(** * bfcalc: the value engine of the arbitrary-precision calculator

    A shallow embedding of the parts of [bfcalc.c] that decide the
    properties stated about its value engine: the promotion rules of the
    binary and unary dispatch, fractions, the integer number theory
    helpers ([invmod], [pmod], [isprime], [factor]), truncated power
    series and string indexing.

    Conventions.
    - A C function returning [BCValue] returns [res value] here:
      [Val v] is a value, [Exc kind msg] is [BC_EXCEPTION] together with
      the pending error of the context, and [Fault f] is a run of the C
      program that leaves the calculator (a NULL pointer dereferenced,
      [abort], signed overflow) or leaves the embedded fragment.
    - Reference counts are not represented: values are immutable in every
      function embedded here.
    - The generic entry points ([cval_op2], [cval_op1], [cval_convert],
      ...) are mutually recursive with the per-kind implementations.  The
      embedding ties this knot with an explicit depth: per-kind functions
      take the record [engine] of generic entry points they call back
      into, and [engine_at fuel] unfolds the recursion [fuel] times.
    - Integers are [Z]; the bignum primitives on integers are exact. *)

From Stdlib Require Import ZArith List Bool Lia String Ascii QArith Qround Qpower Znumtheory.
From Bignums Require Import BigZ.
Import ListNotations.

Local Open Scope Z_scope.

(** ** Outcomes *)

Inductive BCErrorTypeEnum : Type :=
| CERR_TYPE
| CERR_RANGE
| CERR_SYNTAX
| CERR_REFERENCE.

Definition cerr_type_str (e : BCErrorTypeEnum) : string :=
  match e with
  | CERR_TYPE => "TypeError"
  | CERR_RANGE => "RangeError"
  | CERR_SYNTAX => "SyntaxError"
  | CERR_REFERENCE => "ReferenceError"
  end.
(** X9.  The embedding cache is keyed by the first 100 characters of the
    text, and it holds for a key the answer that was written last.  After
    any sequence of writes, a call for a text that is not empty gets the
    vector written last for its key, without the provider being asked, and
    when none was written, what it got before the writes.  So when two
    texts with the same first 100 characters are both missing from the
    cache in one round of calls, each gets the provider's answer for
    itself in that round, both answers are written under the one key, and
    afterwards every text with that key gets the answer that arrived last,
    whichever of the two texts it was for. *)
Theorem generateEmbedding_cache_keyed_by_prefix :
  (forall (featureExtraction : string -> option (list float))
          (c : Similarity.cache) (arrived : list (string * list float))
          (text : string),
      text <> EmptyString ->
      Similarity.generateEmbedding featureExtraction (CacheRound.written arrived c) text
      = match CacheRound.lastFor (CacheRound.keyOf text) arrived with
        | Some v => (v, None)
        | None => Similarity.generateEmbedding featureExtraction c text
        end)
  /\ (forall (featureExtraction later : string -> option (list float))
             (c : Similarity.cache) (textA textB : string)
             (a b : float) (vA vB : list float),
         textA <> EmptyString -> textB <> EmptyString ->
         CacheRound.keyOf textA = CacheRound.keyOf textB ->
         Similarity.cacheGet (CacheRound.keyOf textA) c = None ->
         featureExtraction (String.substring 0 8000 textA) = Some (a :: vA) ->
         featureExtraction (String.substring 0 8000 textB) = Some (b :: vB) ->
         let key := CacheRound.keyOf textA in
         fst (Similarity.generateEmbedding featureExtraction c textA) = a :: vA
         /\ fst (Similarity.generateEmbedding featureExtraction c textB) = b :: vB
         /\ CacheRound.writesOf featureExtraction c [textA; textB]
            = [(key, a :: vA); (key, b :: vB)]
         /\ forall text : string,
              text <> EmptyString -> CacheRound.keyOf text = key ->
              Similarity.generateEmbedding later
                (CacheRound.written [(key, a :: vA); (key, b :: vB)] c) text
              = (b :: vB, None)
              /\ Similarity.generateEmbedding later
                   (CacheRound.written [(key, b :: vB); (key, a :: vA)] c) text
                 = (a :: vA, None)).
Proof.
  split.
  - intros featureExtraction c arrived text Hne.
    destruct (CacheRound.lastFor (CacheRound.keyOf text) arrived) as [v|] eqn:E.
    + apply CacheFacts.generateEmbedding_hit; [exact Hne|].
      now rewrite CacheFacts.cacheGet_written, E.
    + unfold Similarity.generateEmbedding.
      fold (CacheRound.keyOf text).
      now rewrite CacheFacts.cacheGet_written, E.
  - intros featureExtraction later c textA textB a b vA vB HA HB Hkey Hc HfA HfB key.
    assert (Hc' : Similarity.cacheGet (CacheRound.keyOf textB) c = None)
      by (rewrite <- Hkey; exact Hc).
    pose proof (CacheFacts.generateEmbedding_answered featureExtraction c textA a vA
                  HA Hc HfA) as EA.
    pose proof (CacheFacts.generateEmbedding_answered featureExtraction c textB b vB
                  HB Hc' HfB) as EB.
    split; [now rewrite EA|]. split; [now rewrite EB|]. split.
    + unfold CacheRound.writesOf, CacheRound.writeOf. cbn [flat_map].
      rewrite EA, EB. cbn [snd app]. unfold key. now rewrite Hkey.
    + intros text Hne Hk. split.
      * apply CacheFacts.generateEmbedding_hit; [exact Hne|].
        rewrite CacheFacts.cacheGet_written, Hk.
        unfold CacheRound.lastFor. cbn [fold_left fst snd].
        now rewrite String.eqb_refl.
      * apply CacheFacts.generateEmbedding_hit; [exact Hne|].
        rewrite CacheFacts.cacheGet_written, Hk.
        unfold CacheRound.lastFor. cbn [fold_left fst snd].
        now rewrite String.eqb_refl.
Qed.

==

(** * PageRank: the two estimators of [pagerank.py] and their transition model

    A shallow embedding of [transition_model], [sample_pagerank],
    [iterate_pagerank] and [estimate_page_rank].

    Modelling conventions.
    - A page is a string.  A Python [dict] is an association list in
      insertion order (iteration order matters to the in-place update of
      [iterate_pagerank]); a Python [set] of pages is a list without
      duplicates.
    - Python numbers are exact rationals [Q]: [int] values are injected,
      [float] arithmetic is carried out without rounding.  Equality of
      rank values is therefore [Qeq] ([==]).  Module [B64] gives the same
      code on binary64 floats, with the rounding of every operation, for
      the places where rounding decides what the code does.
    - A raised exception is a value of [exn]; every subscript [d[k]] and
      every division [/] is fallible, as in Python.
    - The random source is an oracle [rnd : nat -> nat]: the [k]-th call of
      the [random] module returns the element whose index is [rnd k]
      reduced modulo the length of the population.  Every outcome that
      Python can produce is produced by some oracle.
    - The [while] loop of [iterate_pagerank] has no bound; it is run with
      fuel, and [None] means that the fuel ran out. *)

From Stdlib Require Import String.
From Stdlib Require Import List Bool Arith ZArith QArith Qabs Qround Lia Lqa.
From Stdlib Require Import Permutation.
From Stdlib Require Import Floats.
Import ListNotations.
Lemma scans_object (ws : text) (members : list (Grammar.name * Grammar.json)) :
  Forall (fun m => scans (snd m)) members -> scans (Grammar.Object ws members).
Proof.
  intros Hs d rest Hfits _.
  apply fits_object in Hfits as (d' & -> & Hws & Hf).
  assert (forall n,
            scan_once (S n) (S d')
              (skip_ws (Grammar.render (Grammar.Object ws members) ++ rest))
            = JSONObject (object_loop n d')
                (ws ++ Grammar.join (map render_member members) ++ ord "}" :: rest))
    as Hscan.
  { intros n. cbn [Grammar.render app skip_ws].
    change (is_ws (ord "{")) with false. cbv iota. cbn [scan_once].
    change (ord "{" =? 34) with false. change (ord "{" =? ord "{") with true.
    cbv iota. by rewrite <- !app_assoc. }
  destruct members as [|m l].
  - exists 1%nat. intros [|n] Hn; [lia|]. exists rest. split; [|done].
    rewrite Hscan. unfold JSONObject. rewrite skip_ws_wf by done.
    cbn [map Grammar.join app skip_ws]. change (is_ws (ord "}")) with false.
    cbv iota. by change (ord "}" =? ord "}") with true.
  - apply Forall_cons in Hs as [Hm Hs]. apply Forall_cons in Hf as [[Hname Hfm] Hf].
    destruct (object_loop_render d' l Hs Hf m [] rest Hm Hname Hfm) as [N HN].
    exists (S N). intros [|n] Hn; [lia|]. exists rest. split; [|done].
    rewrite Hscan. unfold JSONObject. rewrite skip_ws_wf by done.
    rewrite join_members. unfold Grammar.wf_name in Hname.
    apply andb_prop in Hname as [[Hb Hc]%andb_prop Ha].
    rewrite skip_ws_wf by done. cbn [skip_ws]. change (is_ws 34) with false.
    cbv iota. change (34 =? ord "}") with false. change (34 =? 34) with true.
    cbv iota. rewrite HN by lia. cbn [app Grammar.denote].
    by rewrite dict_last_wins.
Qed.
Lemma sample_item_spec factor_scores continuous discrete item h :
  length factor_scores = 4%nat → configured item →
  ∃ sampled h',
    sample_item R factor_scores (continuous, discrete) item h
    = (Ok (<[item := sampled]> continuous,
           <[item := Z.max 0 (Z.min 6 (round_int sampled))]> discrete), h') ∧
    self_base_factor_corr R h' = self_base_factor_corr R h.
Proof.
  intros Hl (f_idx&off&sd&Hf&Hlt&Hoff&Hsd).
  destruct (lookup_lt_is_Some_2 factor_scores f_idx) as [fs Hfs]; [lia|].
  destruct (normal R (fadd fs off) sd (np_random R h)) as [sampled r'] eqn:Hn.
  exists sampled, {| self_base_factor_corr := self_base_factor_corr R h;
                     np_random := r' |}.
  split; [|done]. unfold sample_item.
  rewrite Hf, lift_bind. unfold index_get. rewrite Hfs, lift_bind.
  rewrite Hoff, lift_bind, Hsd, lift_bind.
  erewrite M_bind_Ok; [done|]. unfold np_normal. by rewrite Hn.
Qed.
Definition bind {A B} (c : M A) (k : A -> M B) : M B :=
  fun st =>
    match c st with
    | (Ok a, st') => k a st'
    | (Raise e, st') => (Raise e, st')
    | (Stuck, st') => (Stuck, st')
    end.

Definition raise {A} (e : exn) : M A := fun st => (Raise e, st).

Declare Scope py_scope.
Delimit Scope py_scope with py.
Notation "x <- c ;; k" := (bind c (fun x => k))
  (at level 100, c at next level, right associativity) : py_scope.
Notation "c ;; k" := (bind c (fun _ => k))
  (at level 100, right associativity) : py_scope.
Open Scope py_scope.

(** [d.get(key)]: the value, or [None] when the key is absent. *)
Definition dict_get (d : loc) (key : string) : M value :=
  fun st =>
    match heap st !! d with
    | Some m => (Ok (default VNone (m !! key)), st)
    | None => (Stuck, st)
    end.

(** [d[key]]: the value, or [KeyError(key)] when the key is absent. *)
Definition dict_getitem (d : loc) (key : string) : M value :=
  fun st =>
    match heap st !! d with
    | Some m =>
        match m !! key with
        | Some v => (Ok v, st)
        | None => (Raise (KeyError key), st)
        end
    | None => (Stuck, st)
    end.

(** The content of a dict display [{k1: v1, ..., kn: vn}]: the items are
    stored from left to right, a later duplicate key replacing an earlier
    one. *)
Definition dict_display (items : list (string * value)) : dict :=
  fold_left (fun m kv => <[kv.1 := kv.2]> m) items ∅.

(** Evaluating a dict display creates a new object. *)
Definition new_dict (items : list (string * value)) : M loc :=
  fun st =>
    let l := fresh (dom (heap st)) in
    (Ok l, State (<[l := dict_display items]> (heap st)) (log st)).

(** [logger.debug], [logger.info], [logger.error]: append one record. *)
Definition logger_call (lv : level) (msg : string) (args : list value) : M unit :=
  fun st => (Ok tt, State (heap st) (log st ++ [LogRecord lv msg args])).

• Task brief:
Look above for the line with "later : string -> option (list float))" and the line with "split; [now rewrite EA|].", and reproduce exactly those two lines plus every line between, nothing more.

• Response box:
  /\ (forall (featureExtraction later : string -> option (list float))
             (c : Similarity.cache) (textA textB : string)
             (a b : float) (vA vB : list float),
         textA <> EmptyString -> textB <> EmptyString ->
         CacheRound.keyOf textA = CacheRound.keyOf textB ->
         Similarity.cacheGet (CacheRound.keyOf textA) c = None ->
         featureExtraction (String.substring 0 8000 textA) = Some (a :: vA) ->
         featureExtraction (String.substring 0 8000 textB) = Some (b :: vB) ->
         let key := CacheRound.keyOf textA in
         fst (Similarity.generateEmbedding featureExtraction c textA) = a :: vA
         /\ fst (Similarity.generateEmbedding featureExtraction c textB) = b :: vB
         /\ CacheRound.writesOf featureExtraction c [textA; textB]
            = [(key, a :: vA); (key, b :: vB)]
         /\ forall text : string,
              text <> EmptyString -> CacheRound.keyOf text = key ->
              Similarity.generateEmbedding later
                (CacheRound.written [(key, a :: vA); (key, b :: vB)] c) text
              = (b :: vB, None)
              /\ Similarity.generateEmbedding later
                   (CacheRound.written [(key, b :: vB); (key, a :: vA)] c) text
                 = (a :: vA, None)).
Proof.
  split.
  - intros featureExtraction c arrived text Hne.
    destruct (CacheRound.lastFor (CacheRound.keyOf text) arrived) as [v|] eqn:E.
    + apply CacheFacts.generateEmbedding_hit; [exact Hne|].
      now rewrite CacheFacts.cacheGet_written, E.
    + unfold Similarity.generateEmbedding.
      fold (CacheRound.keyOf text).
      now rewrite CacheFacts.cacheGet_written, E.
  - intros featureExtraction later c textA textB a b vA vB HA HB Hkey Hc HfA HfB key.
    assert (Hc' : Similarity.cacheGet (CacheRound.keyOf textB) c = None)
      by (rewrite <- Hkey; exact Hc).
    pose proof (CacheFacts.generateEmbedding_answered featureExtraction c textA a vA
                  HA Hc HfA) as EA.
    pose proof (CacheFacts.generateEmbedding_answered featureExtraction c textB b vB
                  HB Hc' HfB) as EB.
    split; [now rewrite EA|]. split; [now rewrite EB|]. split.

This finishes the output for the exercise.